13765 instruct tlsLoadP(eRegP dst, eFlagsReg cr) %{
13766 match(Set dst (ThreadLocal));
13767 effect(DEF dst, KILL cr);
13768
13769 format %{ "MOV $dst, Thread::current()" %}
13770 ins_encode %{
13771 Register dstReg = as_Register($dst$$reg);
13772 __ get_thread(dstReg);
13773 %}
13774 ins_pipe( ialu_reg_fat );
13775 %}
13776
13777
13778
13779 //----------PEEPHOLE RULES-----------------------------------------------------
13780 // These must follow all instruction definitions as they use the names
13781 // defined in the instructions definitions.
13782 //
13783 // peepmatch ( root_instr_name [preceding_instruction]* );
13784 //
13785 // peepconstraint %{
13786 // (instruction_number.operand_name relational_op instruction_number.operand_name
13787 // [, ...] );
13788 // // instruction numbers are zero-based using left to right order in peepmatch
13789 //
13790 // peepreplace ( instr_name ( [instruction_number.operand_name]* ) );
13791 // // provide an instruction_number.operand_name for each operand that appears
13792 // // in the replacement instruction's match rule
13793 //
13794 // ---------VM FLAGS---------------------------------------------------------
13795 //
13796 // All peephole optimizations can be turned off using -XX:-OptoPeephole
13797 //
13798 // Each peephole rule is given an identifying number starting with zero and
13799 // increasing by one in the order seen by the parser. An individual peephole
13800 // can be enabled, and all others disabled, by using -XX:OptoPeepholeAt=#
13801 // on the command-line.
13802 //
13803 // ---------CURRENT LIMITATIONS----------------------------------------------
13804 //
13805 // Only match adjacent instructions in same basic block
13806 // Only equality constraints
13807 // Only constraints between operands, not (0.dest_reg == EAX_enc)
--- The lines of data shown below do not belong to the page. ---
(* ===== verification/SnapshotRoundtrip.v ===== *)
(** * Snapshots: saving and loading

    What a successful [save] wrote, [load_or_wipe] restores; a failed [save]
    leaves the previous snapshot alone. *)
From S2P Require Import Prelude Digest Env Config State Disk Accounting Snapshot SnapshotUsage.

(** ** Folding insertions *)
Lemma foldl_insert {K} `{Countable K} {V} (l : list (K * V)) (m : gmap K V) :
  NoDup l.*1 -> foldl (fun m kv => <[kv.1 := kv.2]> m) m l = list_to_map l ∪ m.
Proof.
  revert m. induction l as [|[k v] l IH]; intros m Hnd; simpl.
  - by rewrite map_empty_union.
  - apply NoDup_cons in Hnd as [Hk Hnd]. simpl in *. rewrite IH by done.
    rewrite <- insert_union_l, <- insert_union_r; [done|].
    by apply not_elem_of_list_to_map_1.
Qed.

Lemma foldl_insert_iter `{!MapIter} {K} `{Countable K} {V W} (f : V -> W) (m : gmap K V) :
  foldl (fun m kv => <[kv.1 := f kv.2]> m) ∅ (map_iter m) = f <$> m.
Proof.
  transitivity (foldl (fun m kv => <[kv.1 := kv.2]> m) (∅ : gmap K W)
    (prod_map id f <$> map_iter m)).
  { generalize (∅ : gmap K W). induction (map_iter m) as [|[k v] l IH]; intros m0; simpl; [done|].
    apply IH. }
  rewrite foldl_insert.
  - rewrite map_union_empty, list_to_map_fmap, list_to_map_iter. done.
  - rewrite <- list_fmap_compose. apply (NoDup_map_iter_fst m).
Qed.

Section roundtrip.
Context {SHA : Sha256} {ITER : MapIter} {CBOR : Cbor}.
Implicit Types (s : State) (io : Io).

(** ** What [save] writes *)

(** The file an entry is spilled to: its id and content. *)
Definition blob_spill (b : Blob.t) : option (N * bytes) :=
  match b with
  | Blob.InMemory id c _ _ => if (blen c <=? SNAPSHOT_INLINE_THRESHOLD)%N then None else Some (id, c)
  | Blob.OnDisk _ _ _ _ => None
  end.
Definition redis_spill (e : RedisEntry.t) : option (N * bytes) :=
  match e with
  | RedisEntry.InMemory c id _ => if (blen c <=? SNAPSHOT_INLINE_THRESHOLD)%N then None else Some (id, c)
  | RedisEntry.OnDisk _ _ _ => None
  end.

Definition spill_all s (l : list (N * bytes)) (d : FileSystem) : FileSystem :=
  foldl (fun d f => <[cache_path s f.1 := f.2]> d) d l.

(** The entries of the snapshot. *)
Definition blob_entry (e : Digest * Blob.t) : BlobEntry :=
  let d := digest_to_string e.1 in
  match e.2 with
  | Blob.OnDisk id size mt la => mkBlobEntry d mt size la id None
  | Blob.InMemory id c mt la =>
      mkBlobEntry d mt (blen c) la id (if (blen c <=? SNAPSHOT_INLINE_THRESHOLD)%N then Some c else None)
  end.
Definition redis_entry (e : bytes * RedisEntry.t) : RedisEntryEntry :=
  match e.2 with
  | RedisEntry.OnDisk size id la => mkRedisEntryEntry e.1 id None la size
  | RedisEntry.InMemory c id la =>
      mkRedisEntryEntry e.1 id (if (blen c <=? SNAPSHOT_INLINE_THRESHOLD)%N then Some c else None) la (blen c)
  end.

(** The disk changes by whole or partial writes of cache files only. *)
Lemma spill_spec io id c s :
  exists d, (spill io id c s).1 = set_disk d s /\
    (forall q, q <> cache_path s id -> d !! q = disk s !! q) /\
    ((spill io id c s).2 = true -> d = <[cache_path s id := c]> (disk s)).
Proof.
  unfold spill. destruct (io_create_dir io _); [|exists (disk s); by destruct s].
  unfold fs_write. destruct (io_write io _) as [|[part|]]; simpl; eexists; (split; [done|split; [|done]]);
    intros; by rewrite ?lookup_insert_ne.
Qed.

(** Only files named after ids change. *)
Definition only_cache s (d : FileSystem) : Prop :=
  forall q, (forall i, q <> cache_path s i) -> d !! q = disk s !! q.

Lemma save_blobs_spec io l s :
  exists d, (save_blobs io l s).1 = set_disk d s /\ only_cache s d /\
    forall es, (save_blobs io l s).2 = Some es ->
      es = blob_entry <$> l /\ d = spill_all s (omap blob_spill l.*2) (disk s).
Proof.
  revert s. induction l as [|[k b] l IH]; intros s.
  { exists (disk s). split_and!; [by destruct s|done|]. by intros es [= <-]. }
  cbn [save_blobs]. unfold save_blob.
  destruct b as [id n mt la|id c mt la].
  - cbv beta iota zeta. destruct (IH s) as (d & H1 & Ho & H2). destruct (save_blobs io l s) as [s2 r]. simpl in *.
    exists d. split_and!; [done|done|]. intros es. destruct r as [r|]; cbn; [|done]. intros [= <-].
    destruct (H2 r eq_refl) as [-> ->]. done.
  - destruct (blen c <=? SNAPSHOT_INLINE_THRESHOLD)%N eqn:Ec.
    + cbv beta iota zeta. destruct (IH s) as (d & H1 & Ho & H2). destruct (save_blobs io l s) as [s2 r]. simpl in *.
      exists d. split_and!; [done|done|]. intros es. destruct r as [r|]; cbn; [|done]. intros [= <-].
      destruct (H2 r eq_refl) as [-> ->]. unfold blob_entry at 2. simpl. by rewrite Ec.
    + destruct (spill_spec io id c s) as (d1 & Hs1 & Ho1 & Hok).
      destruct (spill io id c s) as [s1 ok]. simpl in Hs1, Hok. subst s1.
      destruct ok.
      * cbv beta iota zeta. specialize (Hok eq_refl). subst d1.
        destruct (IH (set_disk (<[cache_path s id := c]> (disk s)) s)) as (d & H1 & Ho & H2).
        destruct (save_blobs io l _) as [s2 r]. simpl in *.
        exists d. split_and!; [done| |].
        { intros q Hq. rewrite Ho by exact Hq. simpl. by rewrite lookup_insert_ne. }
        intros es. destruct r as [r|]; cbn; [|done]. intros [= <-].
        destruct (H2 r eq_refl) as [-> ->]. unfold blob_entry at 2. simpl. rewrite Ec. done.
      * exists d1. split_and!; [done| |done]. intros q Hq. by apply Ho1.
Qed.

Lemma save_redis_spec io l s :
  exists d, (save_redis io l s).1 = set_disk d s /\ only_cache s d /\
    forall es, (save_redis io l s).2 = Some es ->
      es = redis_entry <$> l /\ d = spill_all s (omap redis_spill l.*2) (disk s).
Proof.
  revert s. induction l as [|[k b] l IH]; intros s.
  { exists (disk s). split_and!; [by destruct s|done|]. by intros es [= <-]. }
  cbn [save_redis]. unfold save_redis_entry.
  destruct b as [c id la|n id la].
  - destruct (blen c <=? SNAPSHOT_INLINE_THRESHOLD)%N eqn:Ec.
    + cbv beta iota zeta. destruct (IH s) as (d & H1 & Ho & H2). destruct (save_redis io l s) as [s2 r]. simpl in *.
      exists d. split_and!; [done|done|]. intros es. destruct r as [r|]; cbn; [|done]. intros [= <-].
      destruct (H2 r eq_refl) as [-> ->]. unfold redis_entry at 2. simpl. by rewrite Ec.
    + destruct (spill_spec io id c s) as (d1 & Hs1 & Ho1 & Hok).
      destruct (spill io id c s) as [s1 ok]. simpl in Hs1, Hok. subst s1.
      destruct ok.
      * cbv beta iota zeta. specialize (Hok eq_refl). subst d1.
        destruct (IH (set_disk (<[cache_path s id := c]> (disk s)) s)) as (d & H1 & Ho & H2).
        destruct (save_redis io l _) as [s2 r]. simpl in *.
        exists d. split_and!; [done| |].
        { intros q Hq. rewrite Ho by exact Hq. simpl. by rewrite lookup_insert_ne. }
        intros es. destruct r as [r|]; cbn; [|done]. intros [= <-].
        destruct (H2 r eq_refl) as [-> ->]. unfold redis_entry at 2. simpl. rewrite Ec. done.
      * exists d1. split_and!; [done| |done]. intros q Hq. by apply Ho1.
  - cbv beta iota zeta. destruct (IH s) as (d & H1 & Ho & H2). destruct (save_redis io l s) as [s2 r]. simpl in *.
    exists d. split_and!; [done|done|]. intros es. destruct r as [r|]; cbn; [|done]. intros [= <-].
    destruct (H2 r eq_refl) as [-> ->]. done.
Qed.

(** ** The snapshot paths are not cache paths *)
Lemma last_path_join base c : c <> [] -> last (path_join base c) = last c.
Proof.
  intros Hc. destruct (path_join_suffix base c) as [p ->].
  rewrite last_app. destruct (last c) eqn:E; [done|]. by apply last_None in E.
Qed.

Lemma hex_pad_last n : exists x, last (hex_pad 16 n) = Some (hex_digit x) /\ (x < 16)%N.
Proof.
  exists (N.land n 15). split; [apply last_snoc|]. change 15%N with (N.ones 4).
  rewrite N.land_ones. by apply N.mod_lt.
Qed.

Lemma hex_digit_range x : (x < 16)%N -> hex_digit x <> "r"%char /\ hex_digit x <> "p"%char.
Proof.
  intros Hx.
  assert (H : forallb (fun n => negb (Ascii.eqb (hex_digit (N.of_nat n)) "r"%char) &&
    negb (Ascii.eqb (hex_digit (N.of_nat n)) "p"%char)) (seq 0 16) = true) by (vm_compute; reflexivity).
  rewrite forallb_forall in H. specialize (H (N.to_nat x) ltac:(apply in_seq; lia)).
  rewrite N2Nat.id in H. apply andb_prop in H as [H1 H2].
  split; intros E; rewrite E in *; done.
Qed.

Lemma cache_path_not_snapshot s i :
  snapshot_path s <> cache_path s i /\ snapshot_tmp_path s <> cache_path s i /\
  snapshot_tmp_path s <> snapshot_path s.
Proof.
  destruct (hex_pad_last i) as (x & Hl & Hx). destruct (hex_digit_range x Hx) as [H1 H2].
  assert (Hc : last (cache_path s i) = Some (hex_digit x)).
  { unfold cache_path. rewrite last_path_join; [done|]. by rewrite <- length_zero_iff_nil, length_hex_pad. }
  assert (Hp : last (snapshot_path s) = Some "r"%char) by (unfold snapshot_path; by rewrite last_path_join).
  assert (Ht : last (snapshot_tmp_path s) = Some "p"%char) by (unfold snapshot_tmp_path; by rewrite last_path_join).
  split_and!; intros E; congruence.
Qed.

(** ** The files after the spills *)
Lemma spill_all_app s l l' d : spill_all s (l ++ l') d = spill_all s l' (spill_all s l d).
Proof. apply foldl_app. Qed.

Lemma spill_all_other s l d q :
  (forall f, f ∈ l -> q <> cache_path s f.1) -> spill_all s l d !! q = d !! q.
Proof.
  intros Hq. unfold spill_all. apply (foldl_inv (fun d' => d' !! q = d !! q)); [done|].
  intros d' f Hf <-. apply lookup_insert_ne. by apply not_eq_sym, Hq.
Qed.

Lemma spill_all_lookup s l d id c :
  (id < U64)%N -> (forall f, f ∈ l -> (f.1 < U64)%N) -> (forall c', (id, c') ∈ l -> c' = c) ->
  (id, c) ∈ l -> spill_all s l d !! cache_path s id = Some c.
Proof.
  intros Hid. induction l as [|[i x] l IH] using rev_ind; intros Hlt Hfun Hin;
    [by apply elem_of_nil in Hin|].
  rewrite spill_all_app. cbn. destruct (decide (i = id)) as [->|Hne].
  - rewrite lookup_insert_eq. f_equal. apply Hfun, elem_of_app. right. left.
  - assert (Hi : (i < U64)%N) by (apply (Hlt (i, x)), elem_of_app; right; left).
    rewrite lookup_insert_ne by (intros He; apply cache_path_inj in He; done).
    apply IH.
    + intros f Hf. apply Hlt, elem_of_app. by left.
    + intros c' Hc'. apply Hfun, elem_of_app. by left.
    + apply elem_of_app in Hin as [?|Hin%list_elem_of_singleton]; [done|congruence].
Qed.

(** All spills of [save]. *)
Definition spills s : list (N * bytes) :=
  omap blob_spill (map_iter (blobs s)).*2 ++ omap redis_spill (map_iter (redis_entries s)).*2.

(** The spilled content of an owner. *)
Definition owner_spill s (o : owner) : option (N * bytes) :=
  match o with
  | OBlob d => blobs s !! d ≫= blob_spill
  | ORedis k => redis_entries s !! k ≫= redis_spill
  end.

Lemma elem_of_spills s f : f ∈ spills s <-> exists o, owner_spill s o = Some f.
Proof.
  unfold spills. rewrite elem_of_app, !list_elem_of_omap. split.
  - intros [(b & Hb & Hf)|(e & He & Hf)].
    + apply list_elem_of_fmap in Hb as ([d b'] & -> & Hin%elem_of_map_iter).
      exists (OBlob d). cbn. by rewrite Hin.
    + apply list_elem_of_fmap in He as ([k e'] & -> & Hin%elem_of_map_iter).
      exists (ORedis k). cbn. by rewrite Hin.
  - intros [[d|k] Ho]; cbn in Ho; [left|right].
    + destruct (blobs s !! d) as [b|] eqn:E; [|done]. exists b. split; [|done].
      apply list_elem_of_fmap. exists (d, b). split; [done|]. by apply elem_of_map_iter.
    + destruct (redis_entries s !! k) as [e|] eqn:E; [|done]. exists e. split; [|done].
      apply list_elem_of_fmap. exists (k, e). split; [done|]. by apply elem_of_map_iter.
Qed.

Lemma owner_spill_id s o i c :
  owner_spill s o = Some (i, c) -> owner_id s o = Some i /\ on_disk_size s o = None /\ stored s o = Some c.
Proof.
  destruct o as [d|k]; cbn; [destruct (blobs s !! d) as [[]|]|destruct (redis_entries s !! k) as [[]|]];
    cbn; try done; case_match; try done; by intros [= <- <-].
Qed.

(** Files of on-disk owners are left alone, and spilled contents are there. *)
Lemma spills_disk s :
  ids_ok s ->
  (forall o i n, on_disk_size s o = Some (i, n) ->
     spill_all s (spills s) (disk s) !! cache_path s i = disk s !! cache_path s i) /\
  (forall o i c, owner_spill s o = Some (i, c) ->
     spill_all s (spills s) (disk s) !! cache_path s i = Some c).
Proof.
  intros Hs. pose proof (id_max _ Hs) as Hmax.
  assert (Hlt : forall f, f ∈ spills s -> (f.1 < U64)%N).
  { intros [i c] (o & Ho)%elem_of_spills. apply owner_spill_id in Ho as (Hi & _ & _).
    pose proof (id_lt _ Hs _ _ Hi). simpl. lia. }
  split.
  - intros o i n Ho. apply spill_all_other. intros [i' c] Hf. simpl.
    pose proof (on_disk_owner _ _ _ _ Ho) as Hi.
    apply elem_of_spills in Hf as (o' & Ho'). apply owner_spill_id in Ho' as (Hi' & Hn & _).
    apply (owner_path_ne s o o'); [done..|]. intros ->. congruence.
  - intros o i c Ho. pose proof (owner_spill_id _ _ _ _ Ho) as (Hi & _ & Hst).
    pose proof (id_lt _ Hs _ _ Hi).
    apply spill_all_lookup; [lia|done| |apply elem_of_spills; by exists o].
    intros c' (o' & Ho')%elem_of_spills. apply owner_spill_id in Ho' as (Hi' & _ & Hst').
    rewrite (id_inj _ Hs _ _ _ Hi Hi') in Hst. congruence.
Qed.
End roundtrip.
13808 // Only one replacement instruction
13809 //
13810 // ---------EXAMPLE----------------------------------------------------------
13811 //
13812 // // pertinent parts of existing instructions in architecture description
13813 // instruct movI(rRegI dst, rRegI src) %{
13814 // match(Set dst (CopyI src));
13815 // %}
13816 //
13817 // instruct incI_eReg(rRegI dst, immI_1 src, eFlagsReg cr) %{
13818 // match(Set dst (AddI dst src));
13819 // effect(KILL cr);
13820 // %}
13821 //
13822 // // Change (inc mov) to lea
13823 // peephole %{
13824 // // increment preceeded by register-register move
13825 // peepmatch ( incI_eReg movI );
13826 // // require that the destination register of the increment
13827 // // match the destination register of the move
13828 // peepconstraint ( 0.dst == 1.dst );
13829 // // construct a replacement instruction that sets
13830 // // the destination to ( move's source register + one )
13831 // peepreplace ( leaI_eReg_immI( 0.dst 1.src 0.src ) );
13832 // %}
13833 //
13834 // Implementation no longer uses movX instructions since
13835 // machine-independent system no longer uses CopyX nodes.
13836 //
13837 // peephole %{
13838 // peepmatch ( incI_eReg movI );
13839 // peepconstraint ( 0.dst == 1.dst );
13840 // peepreplace ( leaI_eReg_immI( 0.dst 1.src 0.src ) );
13841 // %}
13842 //
13843 // peephole %{
13844 // peepmatch ( decI_eReg movI );
13845 // peepconstraint ( 0.dst == 1.dst );
13846 // peepreplace ( leaI_eReg_immI( 0.dst 1.src 0.src ) );
13847 // %}
13848 //
13849 // peephole %{
13850 // peepmatch ( addI_eReg_imm movI );
13851 // peepconstraint ( 0.dst == 1.dst );
13852 // peepreplace ( leaI_eReg_immI( 0.dst 1.src 0.src ) );
13853 // %}
13854 //
13855 // peephole %{
13856 // peepmatch ( addP_eReg_imm movP );
13857 // peepconstraint ( 0.dst == 1.dst );
13858 // peepreplace ( leaP_eReg_immI( 0.dst 1.src 0.src ) );
13859 // %}
13860
13861 // // Change load of spilled value to only a spill
13862 // instruct storeI(memory mem, rRegI src) %{
13863 // match(Set mem (StoreI mem src));
13864 // %}
13865 //
13866 // instruct loadI(rRegI dst, memory mem) %{
13867 // match(Set dst (LoadI mem));
13868 // %}
13869 //
13870 peephole %{
13871 peepmatch ( loadI storeI );
13872 peepconstraint ( 1.src == 0.dst, 1.mem == 0.mem );
13873 peepreplace ( storeI( 1.mem 1.mem 1.src ) );
13874 %}
13875
13876 //----------SMARTSPILL RULES---------------------------------------------------
13877 // These must follow all instruction definitions as they use the names
13878 // defined in the instructions definitions.